More and more, there is a feeling that federalism has become a fiscal burden. Many say federalism has become expensive owing to provisions of three layers of government, several provincial ministers, and local and provincial representatives. Paying salaries, allowances, and perks to over 35,000 people’s representatives in a three-tier system has proven burdensome to the government’s budget. Others argue that provincial governments have not demonstrated what they are meant for. Public dissatisfaction has grown in terms of corruption, nepotism, and waste in provincial government. It has led many, from politicians to civil society members, to question whether the model can be sustained. Critics say that federalism has become an economic burden rather than a medium for empowerment.


Furthermore, budgetary arrangements are often disregarded. Federal ministries continue to finance small local projects at the expense of provincial and local governments completely. This contradiction goes against the principle of decentralized decision-making. Meanwhile, power and resources, as well as decision-making between the local and provincial levels, have created the confusion. Local government has strong associations and lobby resources, whereas provinces have little voice.


To ensure federalism’s effective outcome, a few rights and resources have to be guaranteed for the provinces. To begin with, they need more defined legal powers in education, health, local infrastructure, and security. Otherwise, provincial governments will continue to be weak and ineffective. They need sufficient budgetary support, which, however, must be tied to their performance. Delays or cuts in budget hinder planning and erode trust. Furthermore, provinces should be allowed to collect and retain some of their finances in the form of fees and taxes, reducing dependence on federal coffers.


Likewise, there should be legislation to better delineate the role and powers of each level of government to avoid duplication and institutional showdowns. Checks and balances must be established. Transparency in spending, public auditing, and citizens’ participation at all levels are also required to ensure the effectiveness of the federal structure.


Rays of Hope


While the federal parliament has set up a Federalism Committee to oversee implementation and look at issues, the Office of the Prime Minister is rethinking the responsibilities given to provinces and may alter them. The recent cabinet’s decision to form a good governance committee under the prime minister’s coordination is a potential move in this regard. Talks are being held on capping ministerial terms and bringing professionals into executive positions, which reflect a shift in mentality towards deepening federalism.

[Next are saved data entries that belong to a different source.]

(** * DAG dependencies and remote iteration: a verification development

  The Python notebooks [Part-4/examples/DAG Dependencies.ipynb] and
  [Part-4/exercises/Remote Iteration.ipynb] are embedded shallowly:
  Python integers are [Z], dictionaries are [gmap], lists are [list],
  a raised exception is a constructor of an error type, and a [while]
  loop is a fixpoint on a fuel argument. *)

From stdpp Require Import gmap strings list fin_maps relations sorting.

Local Open Scope Z_scope.

(** ** Python builtins used by the notebooks *)

Module Py.

(** Number of items of [range(start, stop, step)] for a non-zero step. *)
Definition range_len (start stop step : Z) : Z :=
  if 0 <? step then
    if start <? stop then (stop - start - 1) / step + 1 else 0
  else if step <? 0 then
    if stop <? start then (start - stop - 1) / (- step) + 1 else 0
  else 0.

(** [range(start, stop, step)]; [None] is the [ValueError] raised for a
    zero step. *)
Definition range (start stop step : Z) : option (list Z) :=
  if step =? 0 then None
  else Some (map (λ i : nat, start + Z.of_nat i * step)
                 (seq 0 (Z.to_nat (range_len start stop step)))).

(** [range(n)] *)
Definition range1 (n : Z) : list Z :=
  Z.of_nat <$> seq 0 (Z.to_nat n).

(** The exceptions the modelled code can raise. *)
Inductive exn :=
| KeyError (key : Z)
| TypeError
| ValueError
| AssertionError (node parent : Z)
| NetworkXError
| NetworkXUnfeasible.

#[global] Instance exn_eq_dec : EqDecision exn.
Proof. solve_decision. Defined.

End Py.

(** ** Remote Iteration: [load_data] *)

Module RemoteIteration.

(** The engine's global namespace maps a variable name to a dataset;
    [load_data] binds the global [data] and returns its name. *)
Definition load_data (arg : Z) (globals : gmap string (list Z))
  : option (string * gmap string (list Z)) :=
  let s := 4 - arg in
  let step := arg + 1 in
  data ← Py.range s (s + 4 * step ^ 2) step;
  Some ("data"%string, <["data"%string := data]> globals).

End RemoteIteration.

(** ** The directed graphs of the notebook *)

Abbreviation node := Z (only parsing).

Module nx.

(** Modelled from the spec: the Graph Store of section 4.1, which the
    notebook takes from the NetworkX library ([nx.DiGraph]) and which is
    not under src/.  Nodes are kept in insertion order; an edge
    [(a, b)] means that [b] depends on [a]; an edge is held at most
    once, and adding an edge adds its endpoints. *)
Record DiGraph := { nodes : list node; edges : list (node * node) }.

(** Modelled from the spec: [nx.DiGraph()], the graph with no node. *)
Definition empty : DiGraph := {| nodes := []; edges := [] |}.

(** Modelled from the spec: [G.add_node(n)] of NetworkX (not under
    src/); adding a node that is present changes nothing. *)
Definition add_node (n : node) (G : DiGraph) : DiGraph :=
  if decide (n ∈ nodes G) then G
  else {| nodes := nodes G ++ [n]; edges := edges G |}.

(** Modelled from the spec: [G.add_edge(a, b)] of NetworkX (not under
    src/); the endpoints are added when absent, and adding an edge that
    is present changes nothing. *)
Definition add_edge (a b : node) (G : DiGraph) : DiGraph :=
  let G1 := add_node b (add_node a G) in
  if decide ((a, b) ∈ edges G1) then G1
  else {| nodes := nodes G1; edges := edges G1 ++ [(a, b)] |}.

(** Modelled from the spec: [G.remove_edge(a, b)] of NetworkX (not
    under src/); [None] is the [NetworkXError] raised for an absent
    edge. *)
Definition remove_edge (a b : node) (G : DiGraph) : option DiGraph :=
  if decide ((a, b) ∈ edges G)
  then Some {| nodes := nodes G;
               edges := filter (λ e, e ≠ (a, b)) (edges G) |}
  else None.

(** Modelled from the spec: [predecessorsOf(id)] of section 4.1,
    [G.predecessors(n)] of NetworkX: the direct dependencies of [n]. *)
Definition predecessors (G : DiGraph) (n : node) : list node :=
  (filter (λ e : node * node, e.2 = n) (edges G)).*1.

(** Modelled from the spec: [successorsOf(id)] of section 4.1: the
    direct dependents of [n]. *)
Definition successors (G : DiGraph) (n : node) : list node :=
  (filter (λ e : node * node, e.1 = n) (edges G)).*2.

Definition number_of_nodes (G : DiGraph) : nat := length (nodes G).
Definition number_of_edges (G : DiGraph) : nat := length (edges G).

(** The dependency relation and what the graph promises about it. *)
Definition edge (G : DiGraph) (a b : node) : Prop := (a, b) ∈ edges G.

Definition acyclic (G : DiGraph) : Prop := ∀ n, ¬ tc (edge G) n n.

(** Every endpoint of an edge is a node, and nothing is held twice;
    every graph built from [empty] by the operations above is so. *)
Record wf (G : DiGraph) : Prop := {
  wf_nodes : NoDup (nodes G);
  wf_edges : NoDup (edges G);
  wf_src : ∀ a b, (a, b) ∈ edges G → a ∈ nodes G;
  wf_dst : ∀ a b, (a, b) ∈ edges G → b ∈ nodes G;
}.

End nx.

(** ** DAG Dependencies: [validate_tree] *)

Module Validate.

(** [results[node].metadata]: the timestamps of a task, [None] until
    the task reaches that point. *)
Record Metadata := { started : option Z; completed : option Z }.

(** What [validate_tree] can see: the graph and the results dict. *)
Record World := { graph : nx.DiGraph; results : gmap node Metadata }.

(** Computations over the world that may raise. *)
Definition M (A : Type) : Type := World → (Py.exn + A) * World.

#[global] Instance M_ret : MRet M := λ A x w, (inr x, w).
#[global] Instance M_bind : MBind M := λ A B f m w,
  match m w with
  | (inl e, w') => (inl e, w')
  | (inr x, w') => f x w'
  end.

Definition raise {A} (e : Py.exn) : M A := λ w, (inl e, w).

(** [for node in G] *)
Definition iter_nodes : M (list node) := λ w, (inr (nx.nodes (graph w)), w).

(** [G.predecessors(node)] *)
Definition get_predecessors (n : node) : M (list node) :=
  λ w, (inr (nx.predecessors (graph w) n), w).

(** [results[node].metadata] *)
Definition get_metadata (n : node) : M Metadata := λ w,
  match results w !! n with
  | Some md => (inr md, w)
  | None => (inl (Py.KeyError n), w)
  end.

(** [assert started > finished, ...]; comparing [None] with a
    timestamp raises [TypeError]. *)
Definition assert_after (started finished : option Z) (n parent : node)
  : M unit :=
  match started, finished with
  | Some s, Some f =>
      if f <? s then mret () else raise (Py.AssertionError n parent)
  | _, _ => raise Py.TypeError
  end.

Fixpoint for_each {X} (l : list X) (body : X → M unit) : M unit :=
  match l with
  | [] => mret ()
  | x :: l' => body x ≫= λ _, for_each l' body
  end.

(** Body of the inner loop: [finished = results[parent].metadata.completed]
    and the assertion. *)
Definition check_parent (started : option Z) (n parent : node) : M unit :=
  pmd ← get_metadata parent;
  let finished := completed pmd in
  assert_after started finished n parent.

(** Body of the outer loop. *)
Definition check_node (n : node) : M unit :=
  md ← get_metadata n;
  let started := started md in
  parents ← get_predecessors n;
  for_each parents (check_parent started n).

Definition validate_tree : M unit :=
  ns ← iter_nodes;
  for_each ns check_node.

(** Every node of the graph, and every predecessor of one, has a result
    with both timestamps recorded. *)
Definition fully_recorded (w : World) : Prop :=
  ∀ n, (n ∈ nx.nodes (graph w)
        ∨ ∃ c, c ∈ nx.nodes (graph w) ∧ n ∈ nx.predecessors (graph w) c) →
       ∃ s f, results w !! n = Some {| started := Some s; completed := Some f |}.

(** Every comparison that [validate_tree] makes is between two recorded
    timestamps: every node has a result and, for every node and each of
    its predecessors, the predecessor has a result, the start time of
    the node is recorded and so is the completion time of the
    predecessor. *)
Definition comparable (w : World) : Prop :=
  ∀ n, n ∈ nx.nodes (graph w) →
       ∃ mn, results w !! n = Some mn
             ∧ ∀ p, p ∈ nx.predecessors (graph w) n →
                    ∃ mp s f, results w !! p = Some mp
                              ∧ started mn = Some s ∧ completed mp = Some f.

(** Node [n] has a recorded start time that is not strictly after the
    recorded completion time of its predecessor [p]. *)
Definition starts_too_early (w : World) (n p : node) : Prop :=
  n ∈ nx.nodes (graph w) ∧ p ∈ nx.predecessors (graph w) n ∧
  ∃ mn mp s f, results w !! n = Some mn ∧ started mn = Some s ∧
               results w !! p = Some mp ∧ completed mp = Some f ∧
               ¬ (f < s).

End Validate.

(** ** The topological order used for submission *)

Module Sequencer.

(** Modelled from the spec: the Topological Sequencer of section 4.2
    (Kahn's algorithm), which the notebook takes from NetworkX
    ([nx.topological_sort], [nx.is_directed_acyclic_graph]) and which is
    not under src/.  In-degree counts are seeded from the graph; the
    first node in insertion order whose count is zero is taken, the
    counts of its successors are decremented, and the node is appended
    to the output. *)
Definition in_degrees (G : nx.DiGraph) : gmap node Z :=
  list_to_map
    ((λ n, (n, Z.of_nat (length (nx.predecessors G n)))) <$> nx.nodes G).

(** Modelled from the spec: "decrement successors' in-degree". *)
Definition decrement (indeg : gmap node Z) (s : node) : gmap node Z :=
  alter (λ d, d - 1) s indeg.

(** Modelled from the spec: the loop of Kahn's algorithm; [todo] holds
    the nodes not yet emitted, in insertion order, and [fuel] is their
    number. *)
Fixpoint kahn (fuel : nat) (G : nx.DiGraph) (indeg : gmap node Z)
    (todo out : list node) : list node :=
  match fuel with
  | O => out
  | S fuel' =>
      match list_find (λ n, indeg !! n = Some 0) todo with
      | None => out
      | Some (_, n) =>
          kahn fuel' G (foldl decrement indeg (nx.successors G n))
               (filter (λ m, m ≠ n) todo) (out ++ [n])
      end
  end.

(** Modelled from the spec: [sequence()] of section 4.2; [None] is the
    [CycleError] ([NetworkXUnfeasible]) raised when fewer nodes are
    emitted than exist. *)
Definition sequence (G : nx.DiGraph) : option (list node) :=
  let out :=
    kahn (length (nx.nodes G)) G (in_degrees G) (nx.nodes G) [] in
  if decide (length out < length (nx.nodes G))%nat then None else Some out.

(** Modelled from the spec: [nx.topological_sort(G)] (not under src/)
    is the sequencer. *)
Definition topological_sort := sequence.

(** Modelled from the spec: [nx.is_directed_acyclic_graph(G)] (not
    under src/).  NetworkX decides acyclicity by attempting the
    topological sort; [is_directed_acyclic_graph_spec] below shows that
    this is the absence of a cycle. *)
Definition is_directed_acyclic_graph (G : nx.DiGraph) : bool :=
  bool_decide (is_Some (topological_sort G)).

(** [a] comes before [b] in the sequence [l]. *)
Definition precedes (l : list node) (a b : node) : Prop :=
  ∃ i j : nat, l !! i = Some a ∧ l !! j = Some b ∧ (i < j)%nat.

(** Number of edges into [s] that leave a node of [todo]. *)
Definition pending_in (G : nx.DiGraph) (todo : list node) (s : node) : nat :=
  length (filter (λ e : node * node, e.2 = s ∧ e.1 ∈ todo) (nx.edges G)).

(** What the loop of [kahn] maintains. *)
Record kahn_inv (G : nx.DiGraph) (indeg : gmap node Z)
    (todo out : list node) : Prop := {
  ki_out : NoDup out;
  ki_todo : NoDup todo;
  ki_disj : ∀ n, n ∈ out → n ∉ todo;
  ki_all : ∀ n, n ∈ nx.nodes G ↔ n ∈ out ∨ n ∈ todo;
  ki_deg : ∀ s, s ∈ todo → indeg !! s = Some (Z.of_nat (pending_in G todo s));
  ki_ord : ∀ a b, nx.edge G a b → b ∈ out → precedes out a b;
}.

In order for federalism to serve the people in real life, coordination between the three levels of government needs to be deepened further. The provinces must assert their rights and interests more strongly, and federal governments and officials must listen. Planning, budgeting, and rules of implementation must go hand-in-hand with ground realities. In addition, eliminating politicization of appointments and building local capacity through training and investment can get institutions to perform effectively. Our federalism will not prosper with the ‘one size fits all’ approach. Nepal will need to adapt its federal model to its own socio-political context.


That being said, the success of federalism will be realized by continuous improvement, but not by hollow rhetoric. For now, the system offers significant potential for equitable development and increased inclusivity. However, what will happen next will depend very much on political will, institutional reform, and citizen participation. There are many in the country, from top leaders to a layman, who are still not supportive of federalism, who must be told that rather than ditching federalism altogether, improving its implementation for better outcomes is the way forward.